• What to produce: Only the stretch of the listing below that runs from the line with "(nbytes w)], F)" through the line with "v => ([], write_bytes" is to be printed, exactly and with both ends.

• Source data:
--- START ---
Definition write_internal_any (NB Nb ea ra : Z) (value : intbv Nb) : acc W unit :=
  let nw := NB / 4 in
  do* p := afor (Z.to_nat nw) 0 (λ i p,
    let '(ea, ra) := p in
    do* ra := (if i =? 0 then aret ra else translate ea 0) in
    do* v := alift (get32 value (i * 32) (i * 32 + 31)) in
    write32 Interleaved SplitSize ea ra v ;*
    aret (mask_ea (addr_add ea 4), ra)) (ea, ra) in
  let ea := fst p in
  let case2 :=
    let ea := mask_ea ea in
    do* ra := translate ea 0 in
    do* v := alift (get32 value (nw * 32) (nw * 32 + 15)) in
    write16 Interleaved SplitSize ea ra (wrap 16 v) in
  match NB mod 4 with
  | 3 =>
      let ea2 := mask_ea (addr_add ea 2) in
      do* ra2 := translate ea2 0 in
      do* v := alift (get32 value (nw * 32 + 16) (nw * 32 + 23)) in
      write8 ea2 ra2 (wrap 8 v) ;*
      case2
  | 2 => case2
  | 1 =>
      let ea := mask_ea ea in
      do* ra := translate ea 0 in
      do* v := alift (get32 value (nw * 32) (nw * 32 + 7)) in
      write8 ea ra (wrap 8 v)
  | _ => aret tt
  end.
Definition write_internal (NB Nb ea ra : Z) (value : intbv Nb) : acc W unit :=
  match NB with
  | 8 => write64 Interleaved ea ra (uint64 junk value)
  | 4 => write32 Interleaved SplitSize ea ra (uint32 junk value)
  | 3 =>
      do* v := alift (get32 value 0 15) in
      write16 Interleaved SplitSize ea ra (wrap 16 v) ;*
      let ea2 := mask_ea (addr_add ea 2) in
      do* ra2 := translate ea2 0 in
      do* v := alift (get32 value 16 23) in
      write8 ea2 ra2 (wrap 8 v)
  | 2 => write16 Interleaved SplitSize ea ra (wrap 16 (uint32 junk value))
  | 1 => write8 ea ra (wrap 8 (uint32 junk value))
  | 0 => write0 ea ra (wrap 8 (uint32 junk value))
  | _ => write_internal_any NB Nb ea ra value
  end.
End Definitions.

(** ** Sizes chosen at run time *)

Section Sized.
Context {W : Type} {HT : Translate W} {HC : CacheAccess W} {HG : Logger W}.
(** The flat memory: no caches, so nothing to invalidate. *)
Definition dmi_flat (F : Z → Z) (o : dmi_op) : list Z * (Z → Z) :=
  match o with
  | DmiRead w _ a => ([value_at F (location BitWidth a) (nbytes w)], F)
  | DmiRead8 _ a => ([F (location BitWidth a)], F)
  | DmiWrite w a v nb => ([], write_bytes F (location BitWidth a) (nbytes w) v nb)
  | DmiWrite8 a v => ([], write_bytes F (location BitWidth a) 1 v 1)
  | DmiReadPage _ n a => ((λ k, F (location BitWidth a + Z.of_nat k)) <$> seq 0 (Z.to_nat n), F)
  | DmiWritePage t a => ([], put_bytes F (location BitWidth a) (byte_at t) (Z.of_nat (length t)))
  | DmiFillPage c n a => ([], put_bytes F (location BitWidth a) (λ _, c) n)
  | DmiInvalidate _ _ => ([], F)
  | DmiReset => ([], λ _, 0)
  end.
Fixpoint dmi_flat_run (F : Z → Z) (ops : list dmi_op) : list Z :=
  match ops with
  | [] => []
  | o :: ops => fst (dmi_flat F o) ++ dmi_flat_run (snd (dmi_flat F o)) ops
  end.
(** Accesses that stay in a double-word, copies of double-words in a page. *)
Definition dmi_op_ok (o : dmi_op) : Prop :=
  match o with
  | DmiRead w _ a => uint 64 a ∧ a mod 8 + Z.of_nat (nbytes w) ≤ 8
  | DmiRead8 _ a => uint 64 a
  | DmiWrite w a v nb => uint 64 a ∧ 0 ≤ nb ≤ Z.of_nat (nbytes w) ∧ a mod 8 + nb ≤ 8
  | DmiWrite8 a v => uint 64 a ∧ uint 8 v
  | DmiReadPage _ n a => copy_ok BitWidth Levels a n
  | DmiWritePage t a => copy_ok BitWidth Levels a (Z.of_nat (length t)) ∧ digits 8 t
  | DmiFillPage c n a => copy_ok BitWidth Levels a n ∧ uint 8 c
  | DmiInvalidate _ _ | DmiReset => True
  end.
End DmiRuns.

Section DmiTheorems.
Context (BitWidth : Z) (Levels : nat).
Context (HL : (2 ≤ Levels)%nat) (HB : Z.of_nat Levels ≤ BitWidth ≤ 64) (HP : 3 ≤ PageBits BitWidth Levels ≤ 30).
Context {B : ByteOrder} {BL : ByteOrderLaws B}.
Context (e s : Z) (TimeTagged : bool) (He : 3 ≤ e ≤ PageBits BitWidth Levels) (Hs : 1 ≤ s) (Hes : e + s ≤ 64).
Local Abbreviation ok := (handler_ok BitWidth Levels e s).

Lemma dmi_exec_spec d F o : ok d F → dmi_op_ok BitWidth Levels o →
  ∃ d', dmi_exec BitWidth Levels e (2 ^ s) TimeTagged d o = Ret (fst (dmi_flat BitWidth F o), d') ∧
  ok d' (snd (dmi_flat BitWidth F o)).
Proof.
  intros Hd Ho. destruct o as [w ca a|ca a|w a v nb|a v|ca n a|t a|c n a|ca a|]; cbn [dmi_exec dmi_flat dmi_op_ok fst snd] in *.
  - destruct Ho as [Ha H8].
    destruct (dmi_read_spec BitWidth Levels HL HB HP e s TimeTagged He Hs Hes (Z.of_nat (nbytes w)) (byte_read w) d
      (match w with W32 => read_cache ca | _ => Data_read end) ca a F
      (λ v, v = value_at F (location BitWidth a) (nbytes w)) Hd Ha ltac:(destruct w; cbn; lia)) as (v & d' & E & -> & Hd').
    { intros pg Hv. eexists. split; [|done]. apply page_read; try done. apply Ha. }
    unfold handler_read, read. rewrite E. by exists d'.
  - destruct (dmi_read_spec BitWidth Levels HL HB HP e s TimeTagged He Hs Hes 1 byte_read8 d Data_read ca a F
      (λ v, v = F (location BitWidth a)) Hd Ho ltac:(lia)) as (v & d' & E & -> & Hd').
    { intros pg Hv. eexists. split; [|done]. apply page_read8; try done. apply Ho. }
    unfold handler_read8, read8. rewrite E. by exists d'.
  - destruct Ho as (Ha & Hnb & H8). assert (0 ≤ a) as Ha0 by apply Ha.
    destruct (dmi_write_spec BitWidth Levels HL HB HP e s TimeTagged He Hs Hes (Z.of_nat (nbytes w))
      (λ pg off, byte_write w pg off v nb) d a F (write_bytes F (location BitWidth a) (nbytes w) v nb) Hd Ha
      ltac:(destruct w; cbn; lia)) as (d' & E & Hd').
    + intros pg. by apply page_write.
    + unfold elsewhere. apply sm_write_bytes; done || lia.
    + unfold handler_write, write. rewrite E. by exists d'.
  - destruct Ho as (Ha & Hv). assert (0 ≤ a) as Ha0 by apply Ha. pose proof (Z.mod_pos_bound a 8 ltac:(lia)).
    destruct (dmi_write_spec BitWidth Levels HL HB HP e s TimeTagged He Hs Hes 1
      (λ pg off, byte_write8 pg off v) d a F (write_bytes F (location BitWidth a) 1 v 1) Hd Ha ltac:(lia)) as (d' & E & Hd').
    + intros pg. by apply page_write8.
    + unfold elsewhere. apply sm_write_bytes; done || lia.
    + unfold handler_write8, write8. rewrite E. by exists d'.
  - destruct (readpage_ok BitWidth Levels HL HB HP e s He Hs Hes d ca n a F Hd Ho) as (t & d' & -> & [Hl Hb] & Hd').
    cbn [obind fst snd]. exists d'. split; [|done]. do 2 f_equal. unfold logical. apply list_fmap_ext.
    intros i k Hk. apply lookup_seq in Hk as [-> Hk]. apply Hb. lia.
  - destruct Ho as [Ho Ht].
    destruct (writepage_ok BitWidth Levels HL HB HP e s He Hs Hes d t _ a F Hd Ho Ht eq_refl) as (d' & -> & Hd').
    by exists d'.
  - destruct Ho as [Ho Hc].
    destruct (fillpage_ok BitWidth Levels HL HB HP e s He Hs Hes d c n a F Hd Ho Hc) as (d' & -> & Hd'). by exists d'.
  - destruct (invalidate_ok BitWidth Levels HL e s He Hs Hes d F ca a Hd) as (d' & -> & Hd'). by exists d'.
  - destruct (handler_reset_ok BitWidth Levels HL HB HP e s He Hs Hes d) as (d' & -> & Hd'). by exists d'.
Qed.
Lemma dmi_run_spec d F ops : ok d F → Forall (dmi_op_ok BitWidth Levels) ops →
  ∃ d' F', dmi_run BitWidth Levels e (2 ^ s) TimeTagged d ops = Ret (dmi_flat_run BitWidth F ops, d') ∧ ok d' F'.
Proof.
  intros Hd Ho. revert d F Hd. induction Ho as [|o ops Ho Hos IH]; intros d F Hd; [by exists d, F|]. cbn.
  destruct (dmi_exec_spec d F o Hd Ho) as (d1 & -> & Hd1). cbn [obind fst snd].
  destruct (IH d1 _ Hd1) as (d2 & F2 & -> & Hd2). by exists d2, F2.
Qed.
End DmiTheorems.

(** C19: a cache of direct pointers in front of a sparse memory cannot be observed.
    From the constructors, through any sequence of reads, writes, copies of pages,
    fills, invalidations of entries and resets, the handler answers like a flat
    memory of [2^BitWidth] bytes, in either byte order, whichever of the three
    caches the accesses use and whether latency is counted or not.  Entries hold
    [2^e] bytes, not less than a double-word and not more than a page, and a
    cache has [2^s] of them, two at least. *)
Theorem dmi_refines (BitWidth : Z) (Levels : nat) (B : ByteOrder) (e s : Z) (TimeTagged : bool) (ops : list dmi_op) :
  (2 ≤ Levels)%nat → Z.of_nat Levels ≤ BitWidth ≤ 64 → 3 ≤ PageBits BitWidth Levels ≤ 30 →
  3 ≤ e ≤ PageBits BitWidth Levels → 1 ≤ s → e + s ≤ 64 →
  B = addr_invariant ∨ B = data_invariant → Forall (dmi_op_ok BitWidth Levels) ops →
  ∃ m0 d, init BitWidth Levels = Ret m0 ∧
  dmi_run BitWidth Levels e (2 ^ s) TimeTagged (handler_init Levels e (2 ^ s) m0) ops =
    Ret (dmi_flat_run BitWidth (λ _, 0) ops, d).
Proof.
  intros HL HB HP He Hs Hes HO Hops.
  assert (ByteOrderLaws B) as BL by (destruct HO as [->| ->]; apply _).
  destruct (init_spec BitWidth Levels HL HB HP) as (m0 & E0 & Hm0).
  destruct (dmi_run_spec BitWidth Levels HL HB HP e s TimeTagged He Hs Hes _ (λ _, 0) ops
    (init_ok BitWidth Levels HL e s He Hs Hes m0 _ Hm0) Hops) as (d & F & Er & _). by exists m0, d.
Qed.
--- END ---
• The completed task:
  | DmiRead w _ a => ([value_at F (location BitWidth a) (nbytes w)], F)
  | DmiRead8 _ a => ([F (location BitWidth a)], F)
  | DmiWrite w a v nb => ([], write_bytes F (location BitWidth a) (nbytes w) v nb)
  | DmiWrite8 a v => ([], write_bytes F (location BitWidth a) 1 v 1)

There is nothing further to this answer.